Ike Wetzel, the local business agent, for the carpenter’s union who referred Frederick to the Safeguard project, testified that to his knowledge, none of the construction workers gave up their residences and moved their families to the area of the Safeguard project.

He testified that there were several types of carpentry crews, such as form crews and finishing crews. When there was no work for a particular crew, its members would either be laid off or transferred to another crew if needed there.

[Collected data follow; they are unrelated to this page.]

(** *** The rename of a key *)
Section Rename.
Context (n : list Budget) (ok : tree_ok n) (node : Budget) (new_key : string) (t0 : string) (pre : list string).
Hypothesis node_in : node ∈ n.
Hypothesis new_valid : is_valid_key new_key = true.
Hypothesis no_sibling : ∀ b, b ∈ n → bu_parent_id b = bu_parent_id node → bu_key b ≠ new_key.
Hypothesis node_chain : chain n (bu_id node) t0 (pre ++ [bu_key node]).
Definition old_keys : list string := pre ++ [bu_key node].
Definition new_keys : list string := pre ++ [new_key].
Definition renamed (b : Budget) : Budget :=
  if bool_decide (bu_id b = bu_id node) then set_path (path new_keys) (set_key new_key b)
  else if is_descendant_path (path old_keys) (bu_path_key b)
       then set_path (moved_path (path old_keys) (path new_keys) (bu_path_key b)) b else b.
Definition moved_keys (ks : list string) : list string :=
  if bool_decide (old_keys `prefix_of` ks) then new_keys ++ drop (length old_keys) ks else ks.
Lemma renamed_links b : bu_id (renamed b) = bu_id b ∧ bu_parent_id (renamed b) = bu_parent_id b.
Proof. unfold renamed. repeat case_if; by destruct b. Qed.
Lemma renamed_key b : bu_key (renamed b) = if bool_decide (bu_id b = bu_id node) then new_key else bu_key b.
Proof. unfold renamed. repeat case_if; by destruct b. Qed.
Lemma moved_path_app ls rest :
  ls ≠ [] → new_keys ≠ [] → rest ≠ [] → moved_path (path ls) (path new_keys) (path (ls ++ rest)) = path (new_keys ++ rest).
Proof.
  intros Hl Hn Hr. assert (Hjoin : ∀ a, a ≠ [] → path (a ++ rest) = path a +:+ _SEP +:+ path rest).
  { clear -Hr. intros a Ha. induction a as [|x [|y a] IH]; [done| |].
    - destruct rest as [|r rest]; [done|]. done.
    - change (path ((x :: y :: a) ++ rest)) with (x +:+ _SEP +:+ path ((y :: a) ++ rest)). rewrite IH by done.
      change (path (x :: y :: a)) with (x +:+ _SEP +:+ path (y :: a)). apply chars_inj. rewrite !chars_app. by rewrite <- !app_assoc. }
  unfold moved_path. rewrite !Hjoin by done. apply chars_inj. rewrite !chars_app, chars_of_chars.
  by rewrite drop_app_length.
Qed.
Lemma moved_keys_node : moved_keys old_keys = new_keys.
Proof. unfold moved_keys. rewrite bool_decide_true by done. rewrite drop_all. by rewrite app_nil_r. Qed.
Lemma prefix_snoc_inv (l k : list string) x : l `prefix_of` k ++ [x] → l `prefix_of` k ∨ l = k ++ [x].
Proof.
  intros [r Hr]. destruct r as [|y r _] using rev_ind; [right; by rewrite app_nil_r in Hr|left].
  rewrite app_assoc in Hr. apply app_inj_tail in Hr as [-> _]. by exists r.
Qed.
Lemma moved_keys_snoc ks x : old_keys ≠ ks ++ [x] → moved_keys (ks ++ [x]) = moved_keys ks ++ [x].
Proof.
  intros Hne. unfold moved_keys. destruct (decide (old_keys `prefix_of` ks)) as [Hp|Hp].
  - rewrite !bool_decide_true by (done || by apply prefix_app_r). rewrite <- app_assoc. f_equal.
    apply drop_app_le. by apply prefix_length.
  - rewrite !bool_decide_false; [done..|]. by intros [?|?]%prefix_snoc_inv.
Qed.
Lemma not_moved ks : (length ks < length old_keys)%nat → moved_keys ks = ks.
Proof. intros H. unfold moved_keys. rewrite bool_decide_false; [done|]. intros Hp%prefix_length. lia. Qed.
Lemma node_keys b t ks : b ∈ n → bu_id b = bu_id node → chain n (bu_id b) t ks → b = node ∧ ks = old_keys.
Proof.
  intros Hb E H. pose proof (same_row bu_id n _ _ (tree_ids _ ok) Hb node_in E) as ->. split; [done|].
  by destruct (chain_fun n (tree_ids _ ok) _ _ _ _ _ H node_chain).
Qed.
Lemma other_keys b t ks : bu_id b ≠ bu_id node → chain n (bu_id b) t ks → old_keys ≠ ks.
Proof. intros E H <-. by destruct (chain_inj n ok _ _ _ _ _ H node_chain). Qed.
Lemma chain_renamed i t ks : chain n i t ks → chain (renamed <$> n) i t (moved_keys ks).
Proof.
  induction 1 as [b Hb Hp|b p t ks Hb Hp H IH]; destruct (renamed_links b) as [Ei Ep]; pose proof (renamed_key b) as Ek;
    (destruct (decide (bu_id b = bu_id node)) as [E|E]; [rewrite bool_decide_true in Ek by done|rewrite bool_decide_false in Ek by done]).
  - destruct (node_keys b _ _ Hb E (chain_top n _ Hb Hp)) as [-> Eo]. rewrite Eo, moved_keys_node.
    assert (pre = []) as Epre by (unfold old_keys in Eo; by destruct pre as [|x [|]]). unfold new_keys. rewrite Epre. cbn.
    rewrite <- Ek, <- Ei. apply chain_top; [by apply list_elem_of_fmap_2|by rewrite Ep].
  - change [bu_key b] with ([] ++ [bu_key b]). rewrite moved_keys_snoc by (apply (other_keys b (bu_id b)); [done|by apply (chain_top n)]).
    rewrite not_moved by (unfold old_keys; rewrite length_app; cbn; lia). cbn.
    rewrite <- Ek, <- Ei. apply chain_top; [by apply list_elem_of_fmap_2|by rewrite Ep].
  - destruct (node_keys b _ _ Hb E (chain_child n _ _ _ _ Hb Hp H)) as [-> Eo]. rewrite Eo, moved_keys_node.
    apply app_inj_tail in Eo as [-> _]. unfold new_keys. rewrite <- Ek, <- Ei.
    eapply chain_child; [by apply list_elem_of_fmap_2|by rewrite Ep|].
    rewrite not_moved in IH by (unfold old_keys; rewrite length_app; cbn; lia). done.
  - rewrite moved_keys_snoc by (apply (other_keys b t); [done|by eapply (chain_child n)]). rewrite <- Ek, <- Ei.
    eapply chain_child; [by apply list_elem_of_fmap_2|by rewrite Ep|done].
Qed.
Lemma renamed_path b t ks : b ∈ n → chain n (bu_id b) t ks → bu_path_key b = path ks → bu_path_key (renamed b) = path (moved_keys ks).
Proof.
  intros Hb H E. assert (Hk : Forall key_ok ks) by by eapply chain_keys_ok.
  assert (Ho : Forall key_ok old_keys) by by eapply chain_keys_ok.
  assert (Ho0 : old_keys ≠ []) by by eapply chain_nonempty. assert (Hk0 : ks ≠ []) by by eapply chain_nonempty.
  unfold renamed. destruct (decide (bu_id b = bu_id node)) as [Ei|Ei].
  - rewrite bool_decide_true by done. destruct (node_keys b _ _ Hb Ei H) as [-> ->]. rewrite moved_keys_node. by destruct node.
  - rewrite bool_decide_false by done. pose proof (other_keys b _ _ Ei H) as Hne.
    pose proof (descendant_iff old_keys ks Ho Hk Ho0 Hk0) as Hd. rewrite E. unfold moved_keys.
    destruct (is_descendant_path (path old_keys) (path ks)).
    + destruct Hd as [[[rest ->] _] _]; [done|]. rewrite bool_decide_true by by apply prefix_app_r.
      rewrite drop_app_length. rewrite <- (moved_path_app old_keys rest); [by destruct b|done| |].
      * unfold new_keys. by intros [_ ?]%app_nil.
      * intros ->. by rewrite app_nil_r in Hne.
    + rewrite bool_decide_false; [done|]. intros Hp. destruct Hd as [_ Hd]. by specialize (Hd (conj Hp Hne)).
Qed.
Lemma tree_rename : tree_ok (renamed <$> n).
Proof.
  split.
  - rewrite <- list_fmap_compose. rewrite (list_fmap_ext _ bu_id); [apply ok|]. intros i b _. apply renamed_links.
  - intros c (b & -> & Hb)%list_elem_of_fmap. rewrite renamed_key. case_if; [done|]. by apply (tree_keys _ ok).
  - intros c (b & -> & Hb)%list_elem_of_fmap. destruct (tree_paths _ ok b Hb) as (t & ks & H & E).
    exists t, (moved_keys ks). destruct (renamed_links b) as [-> _]. split; [by apply chain_renamed|by eapply renamed_path].
  - intros c d (a & -> & Ha)%list_elem_of_fmap (b & -> & Hb)%list_elem_of_fmap Ep Ek.
    destruct (renamed_links a) as [_ Ea], (renamed_links b) as [_ Eb]. rewrite Ea, Eb in Ep. rewrite !renamed_key in Ek. f_equal.
    destruct (decide (bu_id a = bu_id node)) as [Ia|Ia], (decide (bu_id b = bu_id node)) as [Ib|Ib].
    + apply (same_row bu_id n _ _ (tree_ids _ ok)); congruence.
    + rewrite bool_decide_true, bool_decide_false in Ek by done.
      pose proof (same_row bu_id n _ _ (tree_ids _ ok) Ha node_in Ia) as ->. by destruct (no_sibling b Hb (eq_sym Ep)).
    + rewrite bool_decide_false, bool_decide_true in Ek by done.
      pose proof (same_row bu_id n _ _ (tree_ids _ ok) Hb node_in Ib) as ->. by destruct (no_sibling a Ha Ep).
    + rewrite !bool_decide_false in Ek by done. by apply (tree_siblings _ ok).
Qed.
End Rename.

He testified that when a carpenter was laid off, he had to check in with the union hall and his name was placed at the bottom of the list of workers for hire. During the summer months, he would usually be referred back to another jobsite on the Safeguard project or to another project within one or two weeks.

He further testified that in 1970 about 100 carpenters were hired for the project and 80 percent of them were laid off for the winter. The number of carpenters working on the project rose to 400 during the summer of 1971 and 50 percent were laid off for the next winter. During the summer of 1972 the number of carpenters on the job reached 500, and again 50 percent were laid off during the winter.

He also testified that there were many carpenters from the Belcourt area working on the project, and he attempted to arrange for public transportation from Belcourt to the jobsite, but was unable to do so.

C. Ingolf Simley

Ingolf Simley is now retired but worked as a heavy equipment operator and mechanic. He has lived in Mayville, North Dakota for thirty years, is married and has two children still living at home. His wife has been employed at Mayville State College for 27 years.

Prior to his employment with Morrison-Knudsen, he had been seasonally unemployed for two or three months and had been unable to find employment in his field near Mayville. He was hired as a mechanic-welder for the Safeguard project through Local 49 of the International Union of Operating Engineers in Grand Forks. He began working at the project on April 14, *12791970, and was assigned to the PAR Site at Concrete. After working there for two weeks, he was assigned as a master mechanic and received an increase in wages.

In October, 1970 he was transferred to the MSR Site near Nekoma. He was assigned as a mechanic and his wages were decreased. Late in the summer of 1971 he was again assigned as a master mechanic.

In the fall of 1970 and again in the fall of 1971 he was selected to work in maintenance during the winter. He was discharged on April 11, 1972, after 24 months of employment, because he refused to work the night shift.

Throughout his employment he stayed near the jobsite during the week and returned to Mayville every weekend. While he worked at the Concrete jobsite, he stayed in a hotel room for two weeks and then rented a small apartment in Cavalier, North Dakota. Upon his transfer to the Nekoma site, he rented a sleeping room in a farmhouse. When the roads became almost impassable in the winter, he moved to a room in a private home in Langdon. The next spring he purchased a travel trailer and rented parking space on a farmyard. He stayed in this trailer until he completed his employment.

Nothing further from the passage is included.